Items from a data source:
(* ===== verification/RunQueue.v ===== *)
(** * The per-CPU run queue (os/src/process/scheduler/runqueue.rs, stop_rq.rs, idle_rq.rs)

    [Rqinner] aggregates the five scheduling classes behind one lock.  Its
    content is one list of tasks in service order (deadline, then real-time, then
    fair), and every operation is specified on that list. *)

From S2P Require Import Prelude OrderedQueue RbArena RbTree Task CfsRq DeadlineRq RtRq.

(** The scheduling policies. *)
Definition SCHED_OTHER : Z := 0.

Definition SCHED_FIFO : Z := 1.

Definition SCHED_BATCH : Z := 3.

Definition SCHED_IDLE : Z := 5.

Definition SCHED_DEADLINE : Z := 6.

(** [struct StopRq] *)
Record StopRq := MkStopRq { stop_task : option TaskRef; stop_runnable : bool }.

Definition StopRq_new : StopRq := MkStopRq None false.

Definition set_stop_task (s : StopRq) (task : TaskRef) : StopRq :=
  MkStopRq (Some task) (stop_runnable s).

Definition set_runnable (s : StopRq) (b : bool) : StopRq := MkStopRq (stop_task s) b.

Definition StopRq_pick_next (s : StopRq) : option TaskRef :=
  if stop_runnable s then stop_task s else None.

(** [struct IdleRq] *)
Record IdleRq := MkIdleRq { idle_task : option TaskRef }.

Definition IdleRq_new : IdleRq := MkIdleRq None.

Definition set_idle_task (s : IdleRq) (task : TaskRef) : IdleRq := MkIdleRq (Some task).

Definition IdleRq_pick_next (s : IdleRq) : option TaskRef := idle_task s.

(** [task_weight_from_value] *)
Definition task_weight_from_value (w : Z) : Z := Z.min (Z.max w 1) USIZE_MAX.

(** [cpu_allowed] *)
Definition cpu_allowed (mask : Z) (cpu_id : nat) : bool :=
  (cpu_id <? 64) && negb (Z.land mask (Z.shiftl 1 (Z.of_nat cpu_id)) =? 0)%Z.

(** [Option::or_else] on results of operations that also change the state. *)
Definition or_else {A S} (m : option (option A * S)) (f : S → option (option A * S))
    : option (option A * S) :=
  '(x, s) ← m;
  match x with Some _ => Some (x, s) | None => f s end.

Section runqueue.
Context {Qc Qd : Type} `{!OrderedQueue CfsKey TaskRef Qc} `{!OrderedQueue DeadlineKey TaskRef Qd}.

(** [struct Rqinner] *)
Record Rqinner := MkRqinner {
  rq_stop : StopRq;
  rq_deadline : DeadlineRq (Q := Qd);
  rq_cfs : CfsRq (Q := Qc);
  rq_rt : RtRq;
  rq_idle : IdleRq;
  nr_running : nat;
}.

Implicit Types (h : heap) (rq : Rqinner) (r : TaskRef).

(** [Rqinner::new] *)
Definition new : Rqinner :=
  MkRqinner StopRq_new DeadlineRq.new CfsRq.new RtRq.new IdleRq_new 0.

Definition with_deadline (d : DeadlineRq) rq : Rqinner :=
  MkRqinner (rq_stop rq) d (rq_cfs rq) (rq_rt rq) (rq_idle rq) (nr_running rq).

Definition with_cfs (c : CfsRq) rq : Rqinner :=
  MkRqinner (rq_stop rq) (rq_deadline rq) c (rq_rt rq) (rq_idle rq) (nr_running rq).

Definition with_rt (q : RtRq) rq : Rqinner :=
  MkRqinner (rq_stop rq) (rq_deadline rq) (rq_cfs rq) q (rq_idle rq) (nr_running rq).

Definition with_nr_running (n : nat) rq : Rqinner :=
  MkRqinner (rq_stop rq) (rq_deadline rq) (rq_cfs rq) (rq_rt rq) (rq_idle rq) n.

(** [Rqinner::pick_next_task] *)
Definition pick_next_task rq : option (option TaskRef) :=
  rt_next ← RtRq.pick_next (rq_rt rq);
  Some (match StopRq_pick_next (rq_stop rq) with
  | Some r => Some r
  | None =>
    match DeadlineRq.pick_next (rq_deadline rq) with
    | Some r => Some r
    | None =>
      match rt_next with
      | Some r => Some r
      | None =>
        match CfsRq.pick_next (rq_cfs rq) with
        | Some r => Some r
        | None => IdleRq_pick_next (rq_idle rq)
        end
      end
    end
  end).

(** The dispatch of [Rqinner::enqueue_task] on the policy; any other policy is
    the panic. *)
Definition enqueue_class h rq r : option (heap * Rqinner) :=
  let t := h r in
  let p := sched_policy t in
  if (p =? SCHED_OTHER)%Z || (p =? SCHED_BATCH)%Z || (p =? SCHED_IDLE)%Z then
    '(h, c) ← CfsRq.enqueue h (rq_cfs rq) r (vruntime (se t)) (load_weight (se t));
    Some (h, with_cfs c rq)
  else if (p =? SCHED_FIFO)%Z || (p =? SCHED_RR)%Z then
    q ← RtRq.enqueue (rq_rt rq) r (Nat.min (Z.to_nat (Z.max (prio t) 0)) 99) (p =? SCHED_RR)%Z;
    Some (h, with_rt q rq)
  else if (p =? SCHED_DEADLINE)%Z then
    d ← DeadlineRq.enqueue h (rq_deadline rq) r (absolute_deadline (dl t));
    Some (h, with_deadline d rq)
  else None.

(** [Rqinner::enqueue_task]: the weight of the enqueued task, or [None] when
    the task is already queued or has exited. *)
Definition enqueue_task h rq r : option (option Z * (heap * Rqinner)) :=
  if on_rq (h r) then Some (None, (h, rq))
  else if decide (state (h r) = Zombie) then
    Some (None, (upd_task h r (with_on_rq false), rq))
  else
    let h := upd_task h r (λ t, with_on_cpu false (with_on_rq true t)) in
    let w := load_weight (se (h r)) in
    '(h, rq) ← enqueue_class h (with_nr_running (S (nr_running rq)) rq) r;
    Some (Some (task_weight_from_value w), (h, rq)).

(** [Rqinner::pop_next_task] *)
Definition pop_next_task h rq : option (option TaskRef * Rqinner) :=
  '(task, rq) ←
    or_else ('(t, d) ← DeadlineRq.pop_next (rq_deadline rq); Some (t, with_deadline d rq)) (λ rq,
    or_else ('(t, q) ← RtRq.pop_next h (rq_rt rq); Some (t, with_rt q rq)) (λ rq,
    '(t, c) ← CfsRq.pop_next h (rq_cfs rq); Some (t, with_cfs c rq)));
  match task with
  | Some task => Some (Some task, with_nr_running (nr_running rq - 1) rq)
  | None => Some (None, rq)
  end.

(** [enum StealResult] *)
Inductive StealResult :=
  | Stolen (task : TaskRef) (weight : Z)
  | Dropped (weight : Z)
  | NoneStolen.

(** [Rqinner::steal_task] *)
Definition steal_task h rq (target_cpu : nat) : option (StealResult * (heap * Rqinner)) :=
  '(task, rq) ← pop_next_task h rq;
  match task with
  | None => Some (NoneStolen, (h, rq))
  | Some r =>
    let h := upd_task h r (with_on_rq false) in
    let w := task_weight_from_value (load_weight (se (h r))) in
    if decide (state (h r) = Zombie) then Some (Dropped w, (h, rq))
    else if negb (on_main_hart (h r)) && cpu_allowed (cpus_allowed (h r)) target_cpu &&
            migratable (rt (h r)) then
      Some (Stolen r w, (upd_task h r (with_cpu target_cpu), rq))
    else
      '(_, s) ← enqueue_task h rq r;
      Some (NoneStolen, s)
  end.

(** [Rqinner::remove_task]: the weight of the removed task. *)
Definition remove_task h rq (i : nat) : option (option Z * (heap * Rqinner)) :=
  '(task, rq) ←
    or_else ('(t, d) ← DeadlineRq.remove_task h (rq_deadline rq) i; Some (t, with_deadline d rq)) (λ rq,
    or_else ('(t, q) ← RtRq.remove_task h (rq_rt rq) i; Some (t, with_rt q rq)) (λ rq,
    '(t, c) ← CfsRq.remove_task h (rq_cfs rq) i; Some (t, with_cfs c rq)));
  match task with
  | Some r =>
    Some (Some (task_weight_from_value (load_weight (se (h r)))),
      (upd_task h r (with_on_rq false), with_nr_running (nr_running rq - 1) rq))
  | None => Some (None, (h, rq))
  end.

==

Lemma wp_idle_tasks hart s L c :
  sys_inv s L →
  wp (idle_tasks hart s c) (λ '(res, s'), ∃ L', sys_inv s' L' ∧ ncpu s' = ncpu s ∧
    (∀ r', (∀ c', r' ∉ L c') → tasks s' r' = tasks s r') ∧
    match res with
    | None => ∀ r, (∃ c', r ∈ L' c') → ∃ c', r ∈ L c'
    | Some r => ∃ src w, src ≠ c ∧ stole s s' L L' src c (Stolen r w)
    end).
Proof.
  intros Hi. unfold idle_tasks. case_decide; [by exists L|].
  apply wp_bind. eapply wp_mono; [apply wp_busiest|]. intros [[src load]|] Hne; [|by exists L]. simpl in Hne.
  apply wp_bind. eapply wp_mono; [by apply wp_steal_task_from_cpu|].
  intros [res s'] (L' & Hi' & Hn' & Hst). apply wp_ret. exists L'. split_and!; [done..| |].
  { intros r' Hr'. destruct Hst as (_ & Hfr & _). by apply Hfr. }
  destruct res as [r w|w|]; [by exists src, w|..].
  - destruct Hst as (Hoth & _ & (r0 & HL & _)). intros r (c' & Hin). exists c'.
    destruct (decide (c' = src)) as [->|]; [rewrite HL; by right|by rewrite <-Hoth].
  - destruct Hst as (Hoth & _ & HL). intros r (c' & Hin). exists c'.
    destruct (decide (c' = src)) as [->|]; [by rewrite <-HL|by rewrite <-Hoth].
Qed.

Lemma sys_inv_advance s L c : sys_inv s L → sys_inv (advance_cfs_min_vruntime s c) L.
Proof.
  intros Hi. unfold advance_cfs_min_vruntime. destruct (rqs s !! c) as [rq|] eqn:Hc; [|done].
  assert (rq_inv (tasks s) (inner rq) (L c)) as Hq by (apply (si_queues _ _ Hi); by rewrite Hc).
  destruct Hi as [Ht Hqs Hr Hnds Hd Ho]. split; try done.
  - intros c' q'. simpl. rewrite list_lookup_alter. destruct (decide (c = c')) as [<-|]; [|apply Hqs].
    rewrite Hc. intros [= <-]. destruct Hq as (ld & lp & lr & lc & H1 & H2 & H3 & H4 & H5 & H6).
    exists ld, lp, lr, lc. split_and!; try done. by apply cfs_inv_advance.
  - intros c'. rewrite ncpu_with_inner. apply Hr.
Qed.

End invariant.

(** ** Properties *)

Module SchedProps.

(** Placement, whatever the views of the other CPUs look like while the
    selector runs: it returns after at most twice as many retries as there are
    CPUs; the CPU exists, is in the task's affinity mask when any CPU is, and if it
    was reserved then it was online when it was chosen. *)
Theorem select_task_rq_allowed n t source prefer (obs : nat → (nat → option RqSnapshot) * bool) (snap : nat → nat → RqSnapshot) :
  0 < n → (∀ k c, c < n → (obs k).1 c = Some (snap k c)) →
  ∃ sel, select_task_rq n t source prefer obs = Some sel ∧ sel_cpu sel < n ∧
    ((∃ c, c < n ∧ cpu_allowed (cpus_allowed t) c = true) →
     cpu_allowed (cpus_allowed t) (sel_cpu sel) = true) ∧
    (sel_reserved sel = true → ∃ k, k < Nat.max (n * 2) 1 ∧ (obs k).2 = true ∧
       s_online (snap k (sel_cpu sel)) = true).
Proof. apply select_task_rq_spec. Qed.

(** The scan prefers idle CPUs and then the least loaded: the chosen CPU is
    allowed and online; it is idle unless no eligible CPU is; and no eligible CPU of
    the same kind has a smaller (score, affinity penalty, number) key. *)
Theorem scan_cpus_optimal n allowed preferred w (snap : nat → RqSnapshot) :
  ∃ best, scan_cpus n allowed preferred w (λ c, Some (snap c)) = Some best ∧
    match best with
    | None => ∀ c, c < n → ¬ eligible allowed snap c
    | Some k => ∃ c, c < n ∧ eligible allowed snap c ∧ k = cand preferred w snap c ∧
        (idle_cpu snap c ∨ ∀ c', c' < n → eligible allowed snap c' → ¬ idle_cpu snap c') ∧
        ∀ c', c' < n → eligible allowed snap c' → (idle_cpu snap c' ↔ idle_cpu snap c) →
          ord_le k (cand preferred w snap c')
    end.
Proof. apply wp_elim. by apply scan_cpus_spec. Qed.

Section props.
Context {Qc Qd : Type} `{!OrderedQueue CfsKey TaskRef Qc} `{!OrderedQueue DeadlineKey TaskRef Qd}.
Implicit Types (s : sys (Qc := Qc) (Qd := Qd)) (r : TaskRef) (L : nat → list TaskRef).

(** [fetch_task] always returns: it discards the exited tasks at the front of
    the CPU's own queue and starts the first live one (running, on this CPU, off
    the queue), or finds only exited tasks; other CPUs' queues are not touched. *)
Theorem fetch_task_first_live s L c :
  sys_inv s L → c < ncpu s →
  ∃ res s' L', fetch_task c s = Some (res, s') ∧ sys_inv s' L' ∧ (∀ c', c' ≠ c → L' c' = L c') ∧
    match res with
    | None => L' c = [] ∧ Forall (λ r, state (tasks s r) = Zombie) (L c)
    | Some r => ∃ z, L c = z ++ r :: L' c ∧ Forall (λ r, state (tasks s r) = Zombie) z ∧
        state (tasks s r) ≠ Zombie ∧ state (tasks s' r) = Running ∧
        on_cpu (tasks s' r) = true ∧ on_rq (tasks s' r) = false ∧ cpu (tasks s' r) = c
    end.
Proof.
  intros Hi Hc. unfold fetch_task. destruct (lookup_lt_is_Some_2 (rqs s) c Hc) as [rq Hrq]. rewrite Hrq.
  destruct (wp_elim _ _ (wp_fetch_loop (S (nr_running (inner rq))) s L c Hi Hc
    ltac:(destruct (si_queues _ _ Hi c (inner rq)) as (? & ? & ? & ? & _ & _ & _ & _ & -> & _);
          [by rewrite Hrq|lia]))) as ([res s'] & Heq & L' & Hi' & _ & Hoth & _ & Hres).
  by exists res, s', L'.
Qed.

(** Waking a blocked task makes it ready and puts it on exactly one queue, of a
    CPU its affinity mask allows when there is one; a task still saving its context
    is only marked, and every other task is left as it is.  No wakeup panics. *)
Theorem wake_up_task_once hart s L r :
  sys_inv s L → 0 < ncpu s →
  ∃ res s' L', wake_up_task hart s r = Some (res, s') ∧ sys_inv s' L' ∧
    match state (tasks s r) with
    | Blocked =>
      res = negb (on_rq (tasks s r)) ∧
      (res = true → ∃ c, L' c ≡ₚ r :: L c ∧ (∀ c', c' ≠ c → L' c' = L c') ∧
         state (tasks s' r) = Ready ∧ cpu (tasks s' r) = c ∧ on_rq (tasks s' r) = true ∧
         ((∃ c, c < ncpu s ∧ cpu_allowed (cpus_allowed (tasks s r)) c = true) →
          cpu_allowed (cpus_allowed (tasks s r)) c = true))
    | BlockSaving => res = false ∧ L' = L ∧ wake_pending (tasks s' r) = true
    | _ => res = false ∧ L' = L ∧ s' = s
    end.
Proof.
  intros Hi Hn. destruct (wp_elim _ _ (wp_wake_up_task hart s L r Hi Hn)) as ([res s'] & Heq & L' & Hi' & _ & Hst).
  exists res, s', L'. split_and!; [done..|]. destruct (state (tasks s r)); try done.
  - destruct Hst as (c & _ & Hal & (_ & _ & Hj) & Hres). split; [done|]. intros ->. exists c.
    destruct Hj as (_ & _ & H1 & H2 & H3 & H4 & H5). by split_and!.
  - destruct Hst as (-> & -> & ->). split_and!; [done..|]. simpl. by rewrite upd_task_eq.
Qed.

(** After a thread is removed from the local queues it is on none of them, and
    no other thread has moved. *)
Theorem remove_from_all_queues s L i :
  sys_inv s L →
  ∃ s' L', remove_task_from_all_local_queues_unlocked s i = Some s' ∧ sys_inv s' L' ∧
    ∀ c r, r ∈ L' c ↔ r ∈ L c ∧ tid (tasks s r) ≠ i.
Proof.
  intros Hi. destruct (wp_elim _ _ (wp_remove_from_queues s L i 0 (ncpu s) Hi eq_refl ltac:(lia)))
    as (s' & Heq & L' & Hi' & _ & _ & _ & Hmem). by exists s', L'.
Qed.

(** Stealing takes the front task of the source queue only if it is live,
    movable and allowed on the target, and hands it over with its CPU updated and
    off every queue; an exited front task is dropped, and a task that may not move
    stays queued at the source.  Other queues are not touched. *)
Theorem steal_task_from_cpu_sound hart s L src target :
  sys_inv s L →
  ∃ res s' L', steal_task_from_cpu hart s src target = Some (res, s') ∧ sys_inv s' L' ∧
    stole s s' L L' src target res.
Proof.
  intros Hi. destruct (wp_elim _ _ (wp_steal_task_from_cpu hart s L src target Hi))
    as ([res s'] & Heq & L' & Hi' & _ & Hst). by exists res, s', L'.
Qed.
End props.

• [TASK TO COMPLETE]:
Would you print, exactly as written, every line above from the one holding "else if (p =? SCHED_DEADLINE)%Z then" through the one holding "if decide (state (h r) = Zombie) then Some", with both included and no other lines?

• [RESPONSE]:
  else if (p =? SCHED_DEADLINE)%Z then
    d ← DeadlineRq.enqueue h (rq_deadline rq) r (absolute_deadline (dl t));
    Some (h, with_deadline d rq)
  else None.

(** [Rqinner::enqueue_task]: the weight of the enqueued task, or [None] when
    the task is already queued or has exited. *)
Definition enqueue_task h rq r : option (option Z * (heap * Rqinner)) :=
  if on_rq (h r) then Some (None, (h, rq))
  else if decide (state (h r) = Zombie) then
    Some (None, (upd_task h r (with_on_rq false), rq))
  else
    let h := upd_task h r (λ t, with_on_cpu false (with_on_rq true t)) in
    let w := load_weight (se (h r)) in
    '(h, rq) ← enqueue_class h (with_nr_running (S (nr_running rq)) rq) r;
    Some (Some (task_weight_from_value w), (h, rq)).

(** [Rqinner::pop_next_task] *)
Definition pop_next_task h rq : option (option TaskRef * Rqinner) :=
  '(task, rq) ←
    or_else ('(t, d) ← DeadlineRq.pop_next (rq_deadline rq); Some (t, with_deadline d rq)) (λ rq,
    or_else ('(t, q) ← RtRq.pop_next h (rq_rt rq); Some (t, with_rt q rq)) (λ rq,
    '(t, c) ← CfsRq.pop_next h (rq_cfs rq); Some (t, with_cfs c rq)));
  match task with
  | Some task => Some (Some task, with_nr_running (nr_running rq - 1) rq)
  | None => Some (None, rq)
  end.

(** [enum StealResult] *)
Inductive StealResult :=
  | Stolen (task : TaskRef) (weight : Z)
  | Dropped (weight : Z)
  | NoneStolen.

(** [Rqinner::steal_task] *)
Definition steal_task h rq (target_cpu : nat) : option (StealResult * (heap * Rqinner)) :=
  '(task, rq) ← pop_next_task h rq;
  match task with
  | None => Some (NoneStolen, (h, rq))
  | Some r =>
    let h := upd_task h r (with_on_rq false) in
    let w := task_weight_from_value (load_weight (se (h r))) in
    if decide (state (h r) = Zombie) then Some (Dropped w, (h, rq))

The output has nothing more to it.